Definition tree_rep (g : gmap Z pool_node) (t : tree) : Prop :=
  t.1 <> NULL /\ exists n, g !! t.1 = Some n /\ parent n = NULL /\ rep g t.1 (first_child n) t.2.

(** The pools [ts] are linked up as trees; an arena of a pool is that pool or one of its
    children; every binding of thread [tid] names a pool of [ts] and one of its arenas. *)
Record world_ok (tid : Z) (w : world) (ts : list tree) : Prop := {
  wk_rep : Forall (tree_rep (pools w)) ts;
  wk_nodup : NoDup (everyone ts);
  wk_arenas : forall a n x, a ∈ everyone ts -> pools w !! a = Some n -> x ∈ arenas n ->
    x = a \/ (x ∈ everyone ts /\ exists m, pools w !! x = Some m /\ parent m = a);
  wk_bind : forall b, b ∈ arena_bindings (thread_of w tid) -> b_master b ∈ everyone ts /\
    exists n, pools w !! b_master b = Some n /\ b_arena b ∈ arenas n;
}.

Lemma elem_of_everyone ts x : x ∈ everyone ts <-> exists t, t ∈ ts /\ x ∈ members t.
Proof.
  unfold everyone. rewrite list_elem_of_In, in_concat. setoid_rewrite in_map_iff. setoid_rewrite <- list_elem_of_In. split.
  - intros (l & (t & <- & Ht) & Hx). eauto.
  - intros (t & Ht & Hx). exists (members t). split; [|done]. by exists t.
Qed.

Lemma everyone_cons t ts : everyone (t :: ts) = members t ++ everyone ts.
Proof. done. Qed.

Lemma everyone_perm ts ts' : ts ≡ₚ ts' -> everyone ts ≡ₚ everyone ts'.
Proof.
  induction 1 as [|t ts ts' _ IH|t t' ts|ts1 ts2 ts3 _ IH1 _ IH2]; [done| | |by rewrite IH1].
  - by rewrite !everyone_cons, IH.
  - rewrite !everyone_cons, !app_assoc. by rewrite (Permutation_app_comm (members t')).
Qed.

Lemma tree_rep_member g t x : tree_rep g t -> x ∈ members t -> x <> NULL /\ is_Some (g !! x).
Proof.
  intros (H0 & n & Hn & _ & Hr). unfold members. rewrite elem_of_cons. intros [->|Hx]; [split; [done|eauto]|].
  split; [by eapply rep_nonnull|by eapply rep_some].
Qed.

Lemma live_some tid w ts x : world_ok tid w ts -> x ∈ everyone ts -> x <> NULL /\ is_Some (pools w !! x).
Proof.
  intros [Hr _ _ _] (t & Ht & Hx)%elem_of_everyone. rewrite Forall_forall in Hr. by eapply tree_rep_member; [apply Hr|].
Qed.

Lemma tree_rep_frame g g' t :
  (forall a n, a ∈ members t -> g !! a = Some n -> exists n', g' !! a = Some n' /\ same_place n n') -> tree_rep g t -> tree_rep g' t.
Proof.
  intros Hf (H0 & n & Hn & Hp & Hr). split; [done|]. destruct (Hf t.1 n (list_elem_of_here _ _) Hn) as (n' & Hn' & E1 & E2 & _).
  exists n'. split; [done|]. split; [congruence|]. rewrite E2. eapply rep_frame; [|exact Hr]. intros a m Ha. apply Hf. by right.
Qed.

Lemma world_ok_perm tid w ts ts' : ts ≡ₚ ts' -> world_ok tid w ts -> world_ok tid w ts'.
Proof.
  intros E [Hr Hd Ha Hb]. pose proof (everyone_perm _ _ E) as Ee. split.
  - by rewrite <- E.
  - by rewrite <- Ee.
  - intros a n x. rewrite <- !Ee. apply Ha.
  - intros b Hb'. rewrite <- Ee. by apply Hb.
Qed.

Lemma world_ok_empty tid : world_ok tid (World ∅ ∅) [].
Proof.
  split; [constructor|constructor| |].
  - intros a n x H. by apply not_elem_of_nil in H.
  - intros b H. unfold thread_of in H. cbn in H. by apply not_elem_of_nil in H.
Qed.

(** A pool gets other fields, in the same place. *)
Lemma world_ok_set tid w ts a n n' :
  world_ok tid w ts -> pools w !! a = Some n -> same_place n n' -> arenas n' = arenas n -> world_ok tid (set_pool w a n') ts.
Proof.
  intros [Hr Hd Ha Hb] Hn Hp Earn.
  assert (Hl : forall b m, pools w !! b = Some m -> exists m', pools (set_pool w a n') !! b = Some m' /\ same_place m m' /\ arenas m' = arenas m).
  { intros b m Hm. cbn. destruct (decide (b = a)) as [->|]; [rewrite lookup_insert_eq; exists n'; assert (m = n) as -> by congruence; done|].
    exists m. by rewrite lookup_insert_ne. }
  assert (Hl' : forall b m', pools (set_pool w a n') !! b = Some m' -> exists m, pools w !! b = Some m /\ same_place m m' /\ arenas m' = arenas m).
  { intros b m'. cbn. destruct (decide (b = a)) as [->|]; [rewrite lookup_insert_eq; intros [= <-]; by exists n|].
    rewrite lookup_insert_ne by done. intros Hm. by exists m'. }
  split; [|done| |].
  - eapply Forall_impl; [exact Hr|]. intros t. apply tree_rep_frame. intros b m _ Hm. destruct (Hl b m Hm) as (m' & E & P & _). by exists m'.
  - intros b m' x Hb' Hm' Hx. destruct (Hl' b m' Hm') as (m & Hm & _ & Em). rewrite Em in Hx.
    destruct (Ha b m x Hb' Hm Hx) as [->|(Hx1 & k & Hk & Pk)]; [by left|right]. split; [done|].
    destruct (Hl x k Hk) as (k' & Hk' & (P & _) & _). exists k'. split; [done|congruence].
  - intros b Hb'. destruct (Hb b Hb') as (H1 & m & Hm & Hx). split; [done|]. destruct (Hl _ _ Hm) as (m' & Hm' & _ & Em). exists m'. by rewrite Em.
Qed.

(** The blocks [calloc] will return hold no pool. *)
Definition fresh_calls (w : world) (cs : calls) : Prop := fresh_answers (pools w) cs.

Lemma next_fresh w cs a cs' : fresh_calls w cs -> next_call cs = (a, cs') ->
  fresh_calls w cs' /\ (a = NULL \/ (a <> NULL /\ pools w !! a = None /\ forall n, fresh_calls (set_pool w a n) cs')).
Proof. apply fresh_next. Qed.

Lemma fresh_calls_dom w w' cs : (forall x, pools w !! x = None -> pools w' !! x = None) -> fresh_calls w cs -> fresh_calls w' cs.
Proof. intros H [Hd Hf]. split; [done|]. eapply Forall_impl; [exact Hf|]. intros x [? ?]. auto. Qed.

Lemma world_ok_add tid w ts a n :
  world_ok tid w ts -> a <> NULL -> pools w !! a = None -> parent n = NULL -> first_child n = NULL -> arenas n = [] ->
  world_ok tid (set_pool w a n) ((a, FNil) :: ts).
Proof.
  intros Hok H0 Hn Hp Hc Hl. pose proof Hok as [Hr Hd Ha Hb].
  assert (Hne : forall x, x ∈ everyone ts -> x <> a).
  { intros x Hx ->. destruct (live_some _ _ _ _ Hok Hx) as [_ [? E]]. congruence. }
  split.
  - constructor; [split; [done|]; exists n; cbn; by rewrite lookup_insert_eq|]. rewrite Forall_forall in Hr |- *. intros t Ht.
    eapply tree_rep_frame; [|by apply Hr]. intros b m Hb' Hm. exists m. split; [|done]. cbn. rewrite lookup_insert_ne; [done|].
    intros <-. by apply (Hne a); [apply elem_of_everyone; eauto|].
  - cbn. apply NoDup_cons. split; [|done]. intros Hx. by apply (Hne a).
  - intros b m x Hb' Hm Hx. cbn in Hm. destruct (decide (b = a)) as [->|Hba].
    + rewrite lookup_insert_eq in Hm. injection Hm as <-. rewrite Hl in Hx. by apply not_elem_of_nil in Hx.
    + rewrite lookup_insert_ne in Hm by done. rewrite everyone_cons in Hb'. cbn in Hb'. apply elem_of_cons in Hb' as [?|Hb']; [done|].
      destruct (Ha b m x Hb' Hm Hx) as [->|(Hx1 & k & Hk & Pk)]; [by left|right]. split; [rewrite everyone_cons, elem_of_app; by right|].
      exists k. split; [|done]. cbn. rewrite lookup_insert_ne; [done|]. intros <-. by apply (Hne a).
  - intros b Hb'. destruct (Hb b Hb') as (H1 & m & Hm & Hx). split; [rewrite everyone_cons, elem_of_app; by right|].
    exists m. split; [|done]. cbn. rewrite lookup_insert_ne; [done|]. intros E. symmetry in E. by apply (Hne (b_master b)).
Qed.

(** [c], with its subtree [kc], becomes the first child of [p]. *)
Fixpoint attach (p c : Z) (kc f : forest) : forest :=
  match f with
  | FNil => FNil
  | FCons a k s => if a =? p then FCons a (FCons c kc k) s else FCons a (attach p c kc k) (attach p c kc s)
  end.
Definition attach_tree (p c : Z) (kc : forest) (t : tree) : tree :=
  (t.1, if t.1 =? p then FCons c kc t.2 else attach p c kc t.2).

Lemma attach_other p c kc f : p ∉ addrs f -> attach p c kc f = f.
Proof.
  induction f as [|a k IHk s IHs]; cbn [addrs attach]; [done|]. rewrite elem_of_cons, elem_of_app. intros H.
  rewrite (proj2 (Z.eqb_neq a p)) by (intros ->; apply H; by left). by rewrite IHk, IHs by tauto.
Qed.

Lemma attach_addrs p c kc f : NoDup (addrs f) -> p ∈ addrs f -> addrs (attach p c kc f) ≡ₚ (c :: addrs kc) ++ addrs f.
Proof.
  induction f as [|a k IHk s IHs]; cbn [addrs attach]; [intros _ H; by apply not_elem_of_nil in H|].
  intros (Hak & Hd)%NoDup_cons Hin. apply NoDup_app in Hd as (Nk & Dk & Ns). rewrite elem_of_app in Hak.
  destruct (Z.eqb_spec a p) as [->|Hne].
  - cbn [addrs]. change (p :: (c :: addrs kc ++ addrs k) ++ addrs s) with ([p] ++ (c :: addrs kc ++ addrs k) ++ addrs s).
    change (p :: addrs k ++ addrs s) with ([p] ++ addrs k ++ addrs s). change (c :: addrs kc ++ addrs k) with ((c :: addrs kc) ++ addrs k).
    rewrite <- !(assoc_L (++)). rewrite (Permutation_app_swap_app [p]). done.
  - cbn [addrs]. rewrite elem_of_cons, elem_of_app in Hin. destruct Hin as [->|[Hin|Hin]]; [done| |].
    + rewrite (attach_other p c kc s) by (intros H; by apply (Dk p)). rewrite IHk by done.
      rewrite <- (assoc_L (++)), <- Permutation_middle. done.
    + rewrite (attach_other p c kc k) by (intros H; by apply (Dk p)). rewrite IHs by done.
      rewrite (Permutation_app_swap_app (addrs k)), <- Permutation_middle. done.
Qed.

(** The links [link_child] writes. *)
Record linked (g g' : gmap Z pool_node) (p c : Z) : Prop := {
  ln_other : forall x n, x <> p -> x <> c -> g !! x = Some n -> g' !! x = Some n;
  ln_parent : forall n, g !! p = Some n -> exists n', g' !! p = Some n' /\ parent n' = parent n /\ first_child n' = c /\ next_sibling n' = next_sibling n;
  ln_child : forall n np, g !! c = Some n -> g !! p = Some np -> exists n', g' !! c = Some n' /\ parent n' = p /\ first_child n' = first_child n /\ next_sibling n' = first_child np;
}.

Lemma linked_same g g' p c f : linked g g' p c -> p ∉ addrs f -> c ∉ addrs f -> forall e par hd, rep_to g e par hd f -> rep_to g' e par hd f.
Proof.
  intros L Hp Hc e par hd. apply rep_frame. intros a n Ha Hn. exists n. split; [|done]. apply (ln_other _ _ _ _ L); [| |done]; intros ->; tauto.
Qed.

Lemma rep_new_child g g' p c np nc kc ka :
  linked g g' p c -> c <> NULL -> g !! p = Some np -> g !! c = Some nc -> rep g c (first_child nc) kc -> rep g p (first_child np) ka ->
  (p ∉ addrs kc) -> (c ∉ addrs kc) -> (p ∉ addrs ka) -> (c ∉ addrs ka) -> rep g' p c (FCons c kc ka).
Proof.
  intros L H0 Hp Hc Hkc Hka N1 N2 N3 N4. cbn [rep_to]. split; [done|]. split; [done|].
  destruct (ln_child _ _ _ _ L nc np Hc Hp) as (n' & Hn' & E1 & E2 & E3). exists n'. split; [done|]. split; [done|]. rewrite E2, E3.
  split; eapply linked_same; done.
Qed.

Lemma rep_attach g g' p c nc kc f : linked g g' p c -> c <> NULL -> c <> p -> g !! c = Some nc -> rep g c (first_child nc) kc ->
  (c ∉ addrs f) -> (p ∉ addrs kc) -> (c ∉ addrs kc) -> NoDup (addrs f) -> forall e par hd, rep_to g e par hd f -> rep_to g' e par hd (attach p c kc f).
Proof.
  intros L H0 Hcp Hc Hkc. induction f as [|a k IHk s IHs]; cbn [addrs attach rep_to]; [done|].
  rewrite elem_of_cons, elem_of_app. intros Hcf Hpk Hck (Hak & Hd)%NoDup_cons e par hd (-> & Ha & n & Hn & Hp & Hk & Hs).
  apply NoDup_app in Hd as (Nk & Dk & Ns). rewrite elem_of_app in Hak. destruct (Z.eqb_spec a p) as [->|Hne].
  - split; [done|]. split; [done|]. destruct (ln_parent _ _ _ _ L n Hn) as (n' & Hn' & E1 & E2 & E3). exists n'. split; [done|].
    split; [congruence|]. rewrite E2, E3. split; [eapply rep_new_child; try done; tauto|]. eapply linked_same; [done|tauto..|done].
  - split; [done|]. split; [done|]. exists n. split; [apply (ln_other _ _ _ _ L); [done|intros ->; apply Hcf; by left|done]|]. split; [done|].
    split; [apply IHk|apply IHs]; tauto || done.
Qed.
-=-=-=-=-
▶ [To do]: Look through the entries above for the word "pose". Copy every line where it shows up.

▶ [Task answer]:
  intros E [Hr Hd Ha Hb]. pose proof (everyone_perm _ _ E) as Ee. split.
  intros Hok H0 Hn Hp Hc Hl. pose proof Hok as [Hr Hd Ha Hb].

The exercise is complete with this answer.